Tap, tap, tap (me tapping my foot, with arms crossed, telling you to have her pee in the cup already! ;) )

Short term, few weeks, probably not a big downside. But too much anything isn't a good thing. So if she's peeing zinc out of her body before her immune system gets a chance to use it, then giving CORE will help. First few weeks, the body will probably soak it up and get to some sort of equilibrium point. Beyond a few weeks, if you have KPU, then the body will happily keep sopping up the zinc et al and then start to drop metals, if those have been glommed onto (that's a medical term) in lieu of the zinc that had been missing.
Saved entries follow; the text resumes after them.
(* ===== verification/Listings.v ===== *)
(** * Lists of recordings and calls ([recording_api.py], [main.py])

    What the dashboard is told of recordings and calls, as the JSON documents it receives, and the
    pages of recordings.  [stored] is a time as the database gives it back, and a query that
    orders by a time may give rows of the same time in any order: [scan] is the order of the table
    that it starts from. *)
From Stdlib Require Import Ascii.
From stdpp Require Import base gmap sets strings numbers pretty sorting list.
From S2P Require Import Prelude FlowTree Schemas LegacyGraph Json Crypto Documents Store Drafts Revisions V4Api Diff Devices Policies Prompts Calls Recordings Wave Script Storage Voicemail Admin.

Definition status_text (s : recording_status) : string :=
  match s with
  | Uploading => "uploading" | Processing => "processing" | Ready => "ready" | RecordingFailed => "failed" | Deleted => "deleted"
  end.
Definition continuous_text (s : continuous_status) : string :=
  match s with
  | ContinuousUploading => "uploading" | Queued => "queued" | ContinuousProcessing => "processing" | Retrying => "retrying"
  | ContinuousReady => "ready" | Invalid => "invalid" | NeedsAttention => "needs_attention" | ContinuousDeleted => "deleted"
  end.

Section Listings.
Context `{Cryptography} (key : bytes) (stored : timestamp → timestamp).

(** A column of encrypted text: nothing for a missing or an empty one *)
Definition decrypt_column (column : option bytes) : result (option string) :=
  match column with
  | Some e => if bool_decide (e = []) then Ok None else (λ p, Some (of_bytes p)) <$> decrypt key e
  | None => Ok None
  end.
Definition time_json (t : timestamp) : json := JStr (dump_timestamp (stored t)).
(** [jsonable_encoder], with which an answer without a model writes its times *)
Definition isoformat_json (t : timestamp) : json :=
  let t := stored t in JStr (local_text (local t) +:+ match utc_offset t with None => "" | Some m => offset_text m end).
Definition utc_json (t : datetime) : json := time_json {| local := t; utc_offset := Some 0%Z |}.

(** ** Recordings *)

(** [processing_state]: of its receipt, of its call, or its own *)
Definition processing_state (id : string) (r : recording_row) (result : string) (s : recordings_db) : string :=
  match continuous s !! id with
  | Some c => continuous_text (continuous_state c)
  | None =>
      if bool_decide (rec_status r = Uploading)
      then (if bool_decide (result = "IN_PROGRESS") then "active_call" else "awaiting_device_recovery")
      else status_text (rec_status r)
  end.
(** [_recording_response], as the fields of [RecordingResponse] *)
Definition recording_link (id action : string) (r : recording_row) : json :=
  if bool_decide (rec_status r = Ready) then JStr ("/api/admin/v1/recordings/" +:+ id +:+ "/" +:+ action) else JNull.
Definition recording_response (s : recordings_db) (id : string) (r : recording_row) (call : call_row) : result document :=
  caller ← decrypt_column (caller_encrypted call);
  operator ← decrypt_column (operator_encrypted (capture_of r));
  let c := capture_of r in
  let src := source_of r in
  Ok [("id", JStr id); ("call_id", JStr (rec_call c)); ("device_id", JStr (rec_device c));
      ("revision_id", dump_option JInt (rec_revision c)); ("block_id", dump_option JStr (rec_block c));
      ("sequence", JInt (rec_sequence c)); ("kind", JStr (kind c)); ("audit_metadata", default JNull (audit_metadata c));
      ("operator_masked", JStr (if truthy operator then mask_phone operator else "")); ("segment_count", JInt (segment_count src));
      ("caller", dump_option JStr caller); ("caller_masked", JStr (mask_phone caller));
      ("captured_at", time_json (captured_at c)); ("duration_ms", JInt (rec_duration_ms src));
      ("stop_reason", JStr (rec_stop_reason src)); ("status", JStr (status_text (rec_status r)));
      ("source_format", JStr (source_format c)); ("partial", JBool (Storage.partial src));
      ("processing_error", dump_option JStr (processing_error r));
      ("processing_state", JStr (processing_state id r (call_result call) s));
      ("upload_offset", dump_option JInt (upload_offset <$> upload_rows s !! id));
      ("source_size_bytes", JInt (source_size_bytes src)); ("listened_at", dump_option utc_json (listened_at r));
      ("deleted_at", dump_option utc_json (deleted_at r)); ("playback_url", recording_link id "audio" r);
      ("download_url", recording_link id "download" r)].

(** *** Pages *)

Definition captured (r : string * recording_row) : Z := utc (captured_at (capture_of r.2)).
(** The conditions of [list_recordings]: no deleted rows, no session audits unless they are asked
    for, and only what nobody has listened to when [unread] is true *)
Definition listed (unread : option bool) (wanted : option string) (r : string * recording_row) : bool :=
  bool_decide (rec_status r.2 ≠ Deleted)
  && match wanted with
     | None => bool_decide (kind (capture_of r.2) ≠ "session_audit")
     | Some k => bool_decide (k = "all") || bool_decide (kind (capture_of r.2) = k)
     end
  && match unread with Some true => bool_decide (listened_at r.2 = None) | _ => true end.
Definition matching (unread : option bool) (wanted : option string) (scan : list (string * recording_row)) : list (string * recording_row) :=
  filter (λ r, listed unread wanted r = true) scan.
(** [.order_by(captured_at.desc()).offset((page - 1) * page_size).limit(page_size)] *)
Definition page_of {A} (page page_size : nat) (l : list A) : list A := take page_size (drop ((page - 1) * page_size) l).
Definition recordings_page (unread : option bool) (wanted : option string) (page page_size : nat) (scan : list (string * recording_row))
    : list (string * recording_row) :=
  page_of page page_size (newest_first captured (matching unread wanted scan)).
(** The query parameters *)
Definition list_query (wanted : option string) (page page_size : Z) : bool :=
  (1 <=? page)%Z && in_range 1 100 page_size
  && match wanted with Some k => bool_decide (k ∈ ["voicemail"; "conversation"; "session_audit"; "all"]) | None => true end.
(** [RecordingListResponse] *)
Record recording_list := { items : list document; list_page : nat; list_page_size : nat; total : Z }.
Definition recordings_listed (unread : option bool) (wanted : option string) (page page_size : nat) (scan : list (string * recording_row))
    (calls : call_store) (s : recordings_db) : result recording_list :=
  l ← mapM (λ r, call ← of_option (KeyError (rec_call (capture_of r.2))) (call_records calls !! rec_call (capture_of r.2));
                 recording_response s r.1 r.2 call)
        (recordings_page unread wanted page page_size scan);
  Ok {| items := l; list_page := page; list_page_size := page_size; total := Z.of_nat (length (matching unread wanted scan)) |}.
(** [list_recordings], after the retention pass *)
Definition list_recordings (cfg : recording_settings) (r : request) (unread : option bool) (wanted : option string) (page page_size : nat)
    (calls : call_store) : program recording_list :=
  _ ← list_retention cfg r;
  look (λ m, recordings_listed unread wanted page page_size (map_to_list (recordings (committed m))) calls (committed m)).

(** ** Calls *)

Definition audit_entry (r : string * recording_row) : bool := bool_decide (kind (capture_of r.2) = "session_audit").
Definition of_call (id : string) (r : string * recording_row) : bool := bool_decide (rec_call (capture_of r.2) = id).
Definition call_recordings (id : string) (scan : list (string * recording_row)) : list (string * recording_row) :=
  filter (λ r, of_call id r && negb (audit_entry r) = true) scan.

(** [dict(value or {})] *)
Definition report_members (j : option json) : document := match j with Some (JObj o) => o | _ => [] end.
(** [call_audit_summary]: the report of the tablet, with the recording where there is one *)
Definition call_audit_summary (s : recordings_db) (call : call_row) (recording : option (string * recording_row)) (include_events : bool)
    : result (option document) :=
  let report := match recording with Some r => report_members (audit_metadata (capture_of r.2)) | None => report_members (call_audit call) end in
  if bool_decide (report = []) && negb (bool_decide (is_Some recording)) then Ok None
  else
    let report := if include_events then report else dict_remove "events" report in
    match recording with
    | None => Ok (Some report)
    | Some r =>
        metadata ← recording_response s r.1 r.2 call;
        Ok (Some (dict_set "recording" (JObj (dict_remove "audit_metadata" metadata))
                    (dict_set "state" (JStr (status_text (rec_status r.2))) report)))
    end.

(** What list and detail share of a call, whose times they write differently *)
Definition call_members (show : timestamp → json) (id : string) (call : call_row) (caller : option string) : document :=
  [("id", JStr id); ("device_id", JStr (call_device call)); ("started_at", show (call_started call));
   ("caller", dump_option JStr caller); ("caller_masked", JStr (mask_phone caller)); ("policy_decision", JStr (policy_decision call));
   ("revision_id", dump_option JInt (call_revision call)); ("menu_path", JList (map JStr (menu_path call)));
   ("result", JStr (call_result call)); ("duration_seconds", JInt (duration_seconds call));
   ("ended_at", dump_option show (ended_at call)); ("cleanup_status", dump_option JStr (cleanup_status call));
   ("events", JList (map JObj (events call)))].
Definition summary_json (o : option document) : json := dump_option JObj o.

(** [call_detail] *)
Definition call_detail (id : string) (calls : call_store) (scan : list (string * recording_row)) (s : recordings_db) : result document :=
  call ← of_option (HTTPException 404 ["Call not found"]) (call_records calls !! id);
  caller ← decrypt_column (caller_encrypted call);
  let recs := call_recordings id scan in
  summary ← call_audit_summary s call (find (λ r, of_call id r && audit_entry r) scan) true;
  l ← mapM (λ r, recording_response s r.1 r.2 call) recs;
  Ok (call_members isoformat_json id call caller
      ++ [("session_audit", summary_json summary); ("recording_count", JInt (count_recordings [Ready] recs.*2));
          ("pending_recording_count", JInt (count_recordings PENDING recs.*2)); ("recordings", JList (map JObj l))]).

(** The sums of the query with [group_by]: a call without rows has no entry. *)
Definition counts (id : string) (scan : list (string * recording_row)) : Z * Z :=
  match filter (λ r, negb (bool_decide (rec_status r.2 = Deleted)) = true) (call_recordings id scan) with
  | [] => (0, 0)%Z
  | l => (count_recordings [Ready] l.*2, count_recordings PENDING l.*2)
  end.
(** [{r.call_id: r for r in ...}]: the last audit of a call *)
Definition audit_recordings (scan : list (string * recording_row)) : gmap string (string * recording_row) :=
  foldl (λ m r, if audit_entry r then <[rec_call (capture_of r.2) := r]> m else m) ∅ scan.
Definition pending_audio (summary : option document) : Z :=
  match assoc "state" (default [] summary) with
  | Some (JStr st) => if bool_decide (st ∈ ["pending_upload"; "uploading"; "processing"]) then 1 else 0
  | _ => 0
  end%Z.
Definition call_response (scan : list (string * recording_row)) (s : recordings_db) (id : string) (call : call_row) : result document :=
  caller ← decrypt_column (caller_encrypted call);
  summary ← call_audit_summary s call (audit_recordings scan !! id) false;
  Ok (call_members time_json id call caller
      ++ [("session_audit", summary_json summary); ("recording_count", JInt (counts id scan).1);
          ("pending_recording_count", JInt (counts id scan).2); ("pending_session_audio_count", JInt (pending_audio summary))]).
(** [list_calls] *)
Definition recent_calls (calls : call_store) : list (string * call_row) :=
  take 500 (newest_first (λ c : string * call_row, utc (call_started c.2)) (map_to_list (call_records calls))).
Definition list_calls (calls : call_store) (scan : list (string * recording_row)) (s : recordings_db) : result (list document) :=
  mapM (λ c, call_response scan s c.1 c.2) (recent_calls calls).
End Listings.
So you need a binder (usually lots of chlorella or DMSA or Alpha lipoic acid)to bind to the chelating metals. If you don't do this step adequately, you may stir up the metals without getting them out.

 

But if she doesn't have KPU, then giving CORE for more than a few weeks could put other things out of whack. Zinc is an agonist to copper. Too much zinc and copper levels can get too low. The other minerals/vitamins in CORE also need to stay in balance with other minerals and vitamins. More is not always better. The goal is "just enough". Except in people with KPU (whether inherited or infection-related), their bodies have never had just enough. So the mega supplement brings a deficiency into a normal level.

 

So you need to have her pee in the cup, tell your family not to open the jar in the fridge that's wrapped in tin foil, and do the test. Do it on a Sat/Sun and freeze the pee until you can get to FedEx on a Monday.

 

Yes, my Pandas friends reading this - I have gone off the deep end. No longer just worried about strep. I now publicly talk about metals and detox and all the nutty lyme stuff. But DS is so much better. So I guess you stick with what works. For us, vitamins and minerals have helped far more than pex or IVIG. Who knew?

 

Sorry to hijack the Pandas forum with this thread.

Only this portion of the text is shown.